C’est effectivement par le dessin qu’on perçoit le « triomphe de Fragonard 8», et c'est d'ailleurs cette citation de Portalis qui inspira le titre de l'exposition de cette année des dessins de Fragonard au Metropalitan Museum, Drawing Triumphant.  Notons pourtant que la première exposition consacrée à un Fragonard dessinateur n’eut lieu qu’en 19319, et qu'elle était organisée par un autre grand antiquaire et marchand parisien, Germain Seligmann (1893-1978). Notre dessin y figurait déjà, sous le numéro 93,  prêté par la veuve du collectionneur Edouard Rahir (1862-1924)10. Pour la première fois on affichait officiellement le talent si vanté de l’artiste pour ce médium et notre lavis répondait alors entièrement aux définitions qu’en avait tiré les frères Goncourt. Dans leur ouvrage, l’Art du XVIIIe, les Goncourt avaient en effet classé les dessins de Fragonard par médium, et si les sanguines étaient ses « performances tactiles », ses lavis bruns quant à eux « ne prenaient d’une couleur que la vapeur » montrant « l’admirable éparpillement du jour11».

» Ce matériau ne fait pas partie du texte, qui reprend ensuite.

(** C2, as the claim states it, fails: the source does not exist, the copy
    fails, and yet [copyImage] returns a file name, which
    [setBackgroundImage] records as the cached image. *)
Lemma copyImage_failure_not_reported :
  fst (QFile_copy ∅ "/gone/pic.png"
         (filePathIn (imagesDir "/themes")
            "1a637319cff45db59f6c60b265beb01aceae6af8.png")) = false /\
  copyImage "/themes" ∅ "/gone/pic.png"
  = ("1a637319cff45db59f6c60b265beb01aceae6af8.png", ∅) /\
  background_image
    (snd (setBackgroundImage "/themes" empty_store (sample_theme "T" 1 100)
            "/gone/pic.png"))
  = "1a637319cff45db59f6c60b265beb01aceae6af8.png".
Proof. vm_compute. repeat split; reflexivity. Qed.

(** C2, amended. If the byte copy of the source into the Images directory
    fails, [copyImage] leaves the file system unchanged and returns the
    name it resolved for the copy all the same, a name that is not empty:
    the result of [QFile::copy] is not looked at and the caller is told of
    no failure; [setBackgroundImage] records the name as the cached
    image. *)
Theorem copyImage_copy_failure (root : string) (st : store) (image : string) :
  let fs := files st in
  fst (QFile_copy fs image (filePathIn (imagesDir root) (new_name root fs image)))
  = false ->
  copyImage root fs image = (new_name root fs image, fs) /\
  isEmpty (new_name root fs image) = false /\
  (forall d, background_path d <> image -> image <> EmptyString ->
             setBackgroundImage root st d image
             = (st, set_background d image (new_name root fs image) true)).
Proof.
  intros fs Hcopy.
  assert (Ho : QFile_open fs image = None).
  { unfold QFile_copy in Hcopy.
    destruct (QFile_open fs image); [|reflexivity].
    pose proof (new_name_free root fs image) as Hfree.
    apply QFile_exists_false in Hfree. rewrite Hfree in Hcopy. discriminate. }
  assert (Hc : copyImage root fs image = (new_name root fs image, fs)).
  { destruct (copyImage_cases root fs image)
      as [(f & Hm & _)|[(_ & _ & ->)|(_ & bytes & Ho' & _)]];
      [|reflexivity|congruence].
    apply first_match_Some in Hm as [_ Hm].
    apply compareFiles_true in Hm as (s & Hs & _). congruence. }
  split; [exact Hc|]. split.
  - pose proof (new_name_entry root fs image) as He.
    unfold entry_name in He. apply andb_true_iff in He as [He _].
    now apply negb_true_iff in He.
  - intros d Hd Hi. unfold setBackgroundImage.
    destruct (String.eqb_spec (background_path d) image); [contradiction|].
    apply isEmpty_false in Hi. rewrite Hi. cbn [negb].
    fold fs. rewrite Hc. unfold with_files, fs. now destruct st.
Qed.

Lemma copyImage_copy_failure_witness :
  copyImage "/themes" ∅ "/gone/pic.png" = (new_name "/themes" ∅ "/gone/pic.png", ∅) /\
  isEmpty (new_name "/themes" ∅ "/gone/pic.png") = false.
Proof.
  destruct (copyImage_copy_failure "/themes" empty_store "/gone/pic.png")
    as (H1 & H2 & _).
  - vm_compute. reflexivity.
  - split; [exact H1|exact H2].
Defined.

(** ** Persistence *)

Lemma hex_pair_table :
  forallb (fun n => match hex_pair (hex_digit (Z.of_nat n / 16))
                                   (hex_digit (Z.of_nat n mod 16)) with
                    | Some v => (v =? Z.of_nat n)%Z
                    | None => false
                    end) (seq 0 256) = true.
Proof. vm_compute. reflexivity. Qed.

Lemma hex_pair_roundtrip (v : Z) :
  (0 <= v < 256)%Z -> hex_pair (hex_digit (v / 16)) (hex_digit (v mod 16)) = Some v.
Proof.
  intros Hv. pose proof hex_pair_table as T.
  rewrite forallb_forall in T. specialize (T (Z.to_nat v)).
  rewrite Z2Nat.id in T by lia.
  destruct (hex_pair _ _) as [w|].
  - f_equal. apply Z.eqb_eq, T, in_seq. lia.
  - discriminate T. apply in_seq. lia.
Qed.

Lemma color_roundtrip (c : QColor) :
  opaque_color c -> QColor_fromString (QColor_name c) = c.
Proof.
  intros (Hv & Ha & Hr & Hg & Hb). destruct c as [v r g b a]. simpl in *. subst v a.
  unfold QColor_name, QColor_fromString. cbn [toHex red green blue].
  now rewrite !hex_pair_roundtrip by assumption.
Qed.

Lemma toBool_of_bool (b : bool) : toBool (of_bool b) = b.
Proof. destruct b; reflexivity. Qed.
(** [buildSingleChunk(header, sections, url, metadata, chunkIndex, chunkTotal)] *)
Definition buildSingleChunk (header : string) (sections : list PageSection.t)
    (url : string) (metadata : PageMetadata.t) (chunkIndex chunkTotal : Z)
  : LlmChunk.t :=
  let content := buildChunkContent header sections in
  let baseId := md5hex12 url in
  {| LlmChunk.id :=
       if (chunkTotal =? 1)%Z then baseId
       else baseId ++ "-" ++ JS.ofNat (Z.to_nat chunkIndex);
     LlmChunk.url := url;
     LlmChunk.title := PageMetadata.title metadata;
     LlmChunk.category := PageMetadata.category metadata;
     LlmChunk.version := PageMetadata.version metadata;
     LlmChunk.content := content;
     LlmChunk.tokenEstimate := estimateTokens content;
     LlmChunk.chunkIndex := if (chunkTotal =? 1)%Z then None else Some chunkIndex;
     LlmChunk.chunkTotal := if (chunkTotal =? 1)%Z then None else Some chunkTotal;
     LlmChunk.sectionRange := None;
     LlmChunk.sectionStartIndex := None;
     LlmChunk.sectionEndIndex := None |}.

(** The [sectionRange] description of [buildChunkFromSections]; it is only
    called with a non-empty list (on an empty one the source would fail
    reading [sections[0].heading]). *)
Definition sectionRangeOf (sections : list PageSection.t) : option string :=
  match sections with
  | [] => None
  | [s] => Some (orElse (PageSection.heading s) "Introduction")
  | s :: _ =>
      Some (orElse (PageSection.heading s) "Introduction" ++ " ... "
            ++ orElse (PageSection.heading (last sections s)) "End")
  end.

(** [buildChunkFromSections(header, sections, url, metadata, chunkIndex,
    startSectionIndex, endSectionIndex)] *)
Definition buildChunkFromSections (header : string)
    (sections : list PageSection.t) (url : string) (metadata : PageMetadata.t)
    (chunkIndex startSectionIndex endSectionIndex : Z) : LlmChunk.t :=
  let content := buildChunkContent header sections in
  let baseId := md5hex12 url in
  {| LlmChunk.id := baseId ++ "-" ++ JS.ofNat (Z.to_nat chunkIndex);
     LlmChunk.url := url;
     LlmChunk.title := PageMetadata.title metadata;
     LlmChunk.category := PageMetadata.category metadata;
     LlmChunk.version := PageMetadata.version metadata;
     LlmChunk.content := content;
     LlmChunk.tokenEstimate := estimateTokens content;
     LlmChunk.chunkIndex := Some chunkIndex;
     LlmChunk.chunkTotal := None;
     LlmChunk.sectionRange := sectionRangeOf sections;
     LlmChunk.sectionStartIndex := Some startSectionIndex;
     LlmChunk.sectionEndIndex := Some endSectionIndex |}.

(** One iteration of the splitting loop of [createLlmChunks], at index [i]. *)
Definition splitStep (header : string) (headerTokens : Z) (url : string)
    (metadata : PageMetadata.t)
    (st : list LlmChunk.t * CurrentChunk) (i : nat) (section : PageSection.t)
  : list LlmChunk.t * CurrentChunk :=
  let (chunks, currentChunk) := st in
  let sectionTokens := estimateSectionTokens section in
  if ((tokens currentChunk + sectionTokens >? MAX_CHUNK_TOKENS)%Z
      && (0 <? List.length (sections currentChunk))%nat)
  then
    let chunkIndex := Z.of_nat (List.length chunks) in
    ((chunks ++
       [buildChunkFromSections header (sections currentChunk) url metadata
          chunkIndex (Z.of_nat (startIndex currentChunk)) (Z.of_nat i - 1)])%list,
     {| sections := [section];
        tokens := (headerTokens + sectionTokens)%Z;
        startIndex := i |})
  else
    (chunks,
     {| sections := (sections currentChunk ++ [section])%list;
        tokens := (tokens currentChunk + sectionTokens)%Z;
        startIndex := startIndex currentChunk |}).

(** [for (let i = ...; i < sections.length; i++)] over the sections that
    remain from index [i] on. *)
Fixpoint splitLoop (header : string) (headerTokens : Z) (url : string)
    (metadata : PageMetadata.t) (i : nat) (rest : list PageSection.t)
    (st : list LlmChunk.t * CurrentChunk) : list LlmChunk.t * CurrentChunk :=
  match rest with
  | [] => st
  | section :: rest' =>
      splitLoop header headerTokens url metadata (S i) rest'
        (splitStep header headerTokens url metadata st i section)
  end.

(** [totalTokens] of [createLlmChunks]: header plus all sections. *)
Definition pageTokens (headerTokens : Z) (sections : list PageSection.t) : Z :=
  fold_left (fun total section => (total + estimateSectionTokens section)%Z)
    sections headerTokens.

(** [createLlmChunks(metadata, sections, url)]; the parameter [sections]
    is [sections0] here, [sections] being the field of the current chunk. *)
Definition createLlmChunks (metadata : PageMetadata.t)
    (sections0 : list PageSection.t) (url : string) : list LlmChunk.t :=
  let header := buildChunkHeader metadata url in
  let headerTokens := estimateTokens header in
  let totalTokens := pageTokens headerTokens sections0 in
  if (totalTokens <=? MAX_CHUNK_TOKENS)%Z then
    [buildSingleChunk header sections0 url metadata 0 1]
  else
    let (chunks, currentChunk) :=
      splitLoop header headerTokens url metadata 0 sections0
        ([], {| sections := []; tokens := headerTokens; startIndex := 0 |}) in
    let chunks :=
      if (0 <? List.length (sections currentChunk))%nat then
        (chunks ++
          [buildChunkFromSections header (sections currentChunk) url metadata
             (Z.of_nat (List.length chunks))
             (Z.of_nat (startIndex currentChunk))
             (Z.of_nat (List.length sections0) - 1)])%list
      else chunks in
    let totalChunks := Z.of_nat (List.length chunks) in
    map (LlmChunk.setChunkTotal totalChunks) chunks.

End Chunking.

(** *** From the built site to sections *)

(** [pathToUrl(relativePath)], with [this.baseUrl]. *)
Definition pathToUrl (baseUrl relativePath : string) : string :=
  let url :=
    JS.mapChars (fun c => if Ascii.eqb c "\" then "/"%char else c)
      relativePath in
  let url := JS.replaceSuffix "index.html" "" url in
  let url := JS.replaceSuffix ".html" "/" url in
  let url := if negb (JS.endsWith url "/") then url ++ "/" else url in
  let url := if negb (JS.startsWith url "/") then "/" ++ url else url in
  baseUrl ++ url.

(** [categorizeUrl(url)]: the category and the version. *)
Definition categorizeUrl (url : string) : string * string :=
  if JS.includes url "/product-docs/6.2/" then ("Magnolia 6.2", "6.2")
  else if JS.includes url "/product-docs/6.3/" then ("Magnolia 6.3", "6.3")
  else if JS.includes url "/product-docs/" then ("Magnolia 6.4", "latest")
  else if JS.includes url "/paas/" || JS.includes url "/cockpit/"
  then ("DX Cloud", "cloud")
  else if JS.includes url "/support/" then ("Support", "general")
  else if JS.includes url "/magnolia-cli/" then ("CLI", "general")
  else if JS.includes url "/headless/" then ("Headless", "general")
  else ("Modules", "modules").

Definition isLowerAlnum (c : ascii) : bool :=
  let n := N_of_ascii c in
  (((97 <=? n) && (n <=? 122)) || ((48 <=? n) && (n <=? 57)))%N.

(** [s.replace(/[^a-z0-9]+/g, '-')]: every maximal run of other
    characters becomes one hyphen; [inRun] tells whether the previous
    character belonged to such a run. *)
Fixpoint hyphenateRuns (inRun : bool) (s : string) : string :=
  match s with
  | EmptyString => EmptyString
  | String c s' =>
      if isLowerAlnum c then String c (hyphenateRuns false s')
      else if inRun then hyphenateRuns true s'
      else String "-" (hyphenateRuns true s')
  end.

Definition stripLeadingHyphen (s : string) : string :=
  match s with
  | String c s' => if Ascii.eqb c "-" then s' else s
  | EmptyString => EmptyString
  end.

Fixpoint stripTrailingHyphen (s : string) : string :=
  match s with
  | EmptyString => EmptyString
  | String c EmptyString => if Ascii.eqb c "-" then EmptyString else s
  | String c s' => String c (stripTrailingHyphen s')
  end.

(** [s.replace(/^-|-$/g, '')]: the scan removes a hyphen at the start,
    then a hyphen at the end of what follows it. *)
Definition stripEdgeHyphens (s : string) : string :=
  stripTrailingHyphen (stripLeadingHyphen s).

(** [slugify(text)] *)
Definition slugify (text : string) : string :=
  stripEdgeHyphens (hyphenateRuns false (JS.toLowerCase text)).

(** The section under construction in [extractSections]. *)
Module RawSection.
Record t := {
  heading : option string;
  headingLevel : nat;
  anchor : string;
  content : list string
}.
End RawSection.

(** [finalizeSection(section)] *)
Definition finalizeSection (section : RawSection.t) : PageSection.t :=
  let contentText := JS.trim (JS.join " " (RawSection.content section)) in
  {| PageSection.heading := RawSection.heading section;
     PageSection.headingLevel := RawSection.headingLevel section;
     PageSection.anchor := RawSection.anchor section;
     PageSection.content := contentText;
     PageSection.contentPreview :=
       JS.sliceTo 150 contentText
       ++ (if (150 <? String.length contentText)%nat then "..." else "") |}.

(** What [extractSections] reads of the page: the elements that
    [contentArea.find('h1, h2, h3, h4, p, li, dt, dd, pre, table')]
    yields, in document order, each with the values the loop asks of it:
    the tag, [$el.text()], the [id] attribute of a heading, the texts of
    the [th] and [td] cells of a table. *)
Inductive HeadingTag := H1 | H2 | H3 | H4.

Inductive ContentElement :=
| EHeading (tag : HeadingTag) (text : string) (id : option string)
| EPre (text : string)
| ETable (cells : list string)
| EBlock (text : string).

(** [parseInt(tagName.charAt(1))] *)
Definition levelOf (tag : HeadingTag) : nat :=
  match tag with H1 => 1 | H2 => 2 | H3 => 3 | H4 => 4 end.

(** The text a content element contributes. *)
Definition elementText (el : ContentElement) : string :=
  match el with
  | EPre text => "[Code] " ++ JS.sliceTo 200 (JS.trim text)
  | ETable cells =>
      "[Table] " ++ JS.sliceTo 300 (JS.join " | " (map JS.trim cells))
  | EBlock text => JS.trim text
  | EHeading _ _ _ => ""
  end.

1- Louis Réau, Fragonard, sa vie et son œuvre, Bruxelles, 1956, p. 95.
2- Perrin Stein, introduction au catalogue d’exposition, Fragonard Drawing Triumphant - Works from New York Collection, [cat. Exp.], Metropolitan octobre 2016 – janvier, New York, 2017 p. XII.
3- Antoine-Joseph Dézallier d’Argenville, Abrégé de la vie des plus fameux peintres, vol. 1, p. lxj. 
4- Jean-Honoré Fragonard, Les Hasards heureux de l’escarpolette, huile sur toile, 81x64 cm, Wallace Collection, Londres, peinture réalisée entre 1767-1769.
5- Jean Honoré Fragonard, La Poursuite, huile sur toile, 317 x 215 cm, Frick collection, partie des quatre panneaux pour le salon de la Du Barry à Louvenciennes, inv. 1915.1.45.
6- Drawing Triumphant, p. 133.
7- François Fosca, Les Dessins de Fragonard, Paris, 1954, p. XV.
8- « Le dessin, voilà le triomphe de Fragonard », écrivait Portalis, cf, Roger Portalis, Honoré Fagonard, Sa vie et son œuvre, vol. 2, Paris, 1889, p. 187.
9- Ouvrage collectif, Fragonard Drawing Triumphant - Works from New York Collection, [cat. Exp.], New York, The Metropolitan Museum of Art, 2016-2017, p.5
10- Exposition de dessins de Fragonard 9 – 30 mai 1931, ancien hôtel de Sagan, rue Saint Dominique, fondation de la Maison de Santé du Gardien de la Paix, MM Jacques Seligmann et fils, cat. 93 « paysage d’Italie » p. 48 (prêté par Madame Rahir)
11- Jules et Edmond de Goncourt, L’Art du XVIIIe siècle, t. II, Paris, 2007, p. 212.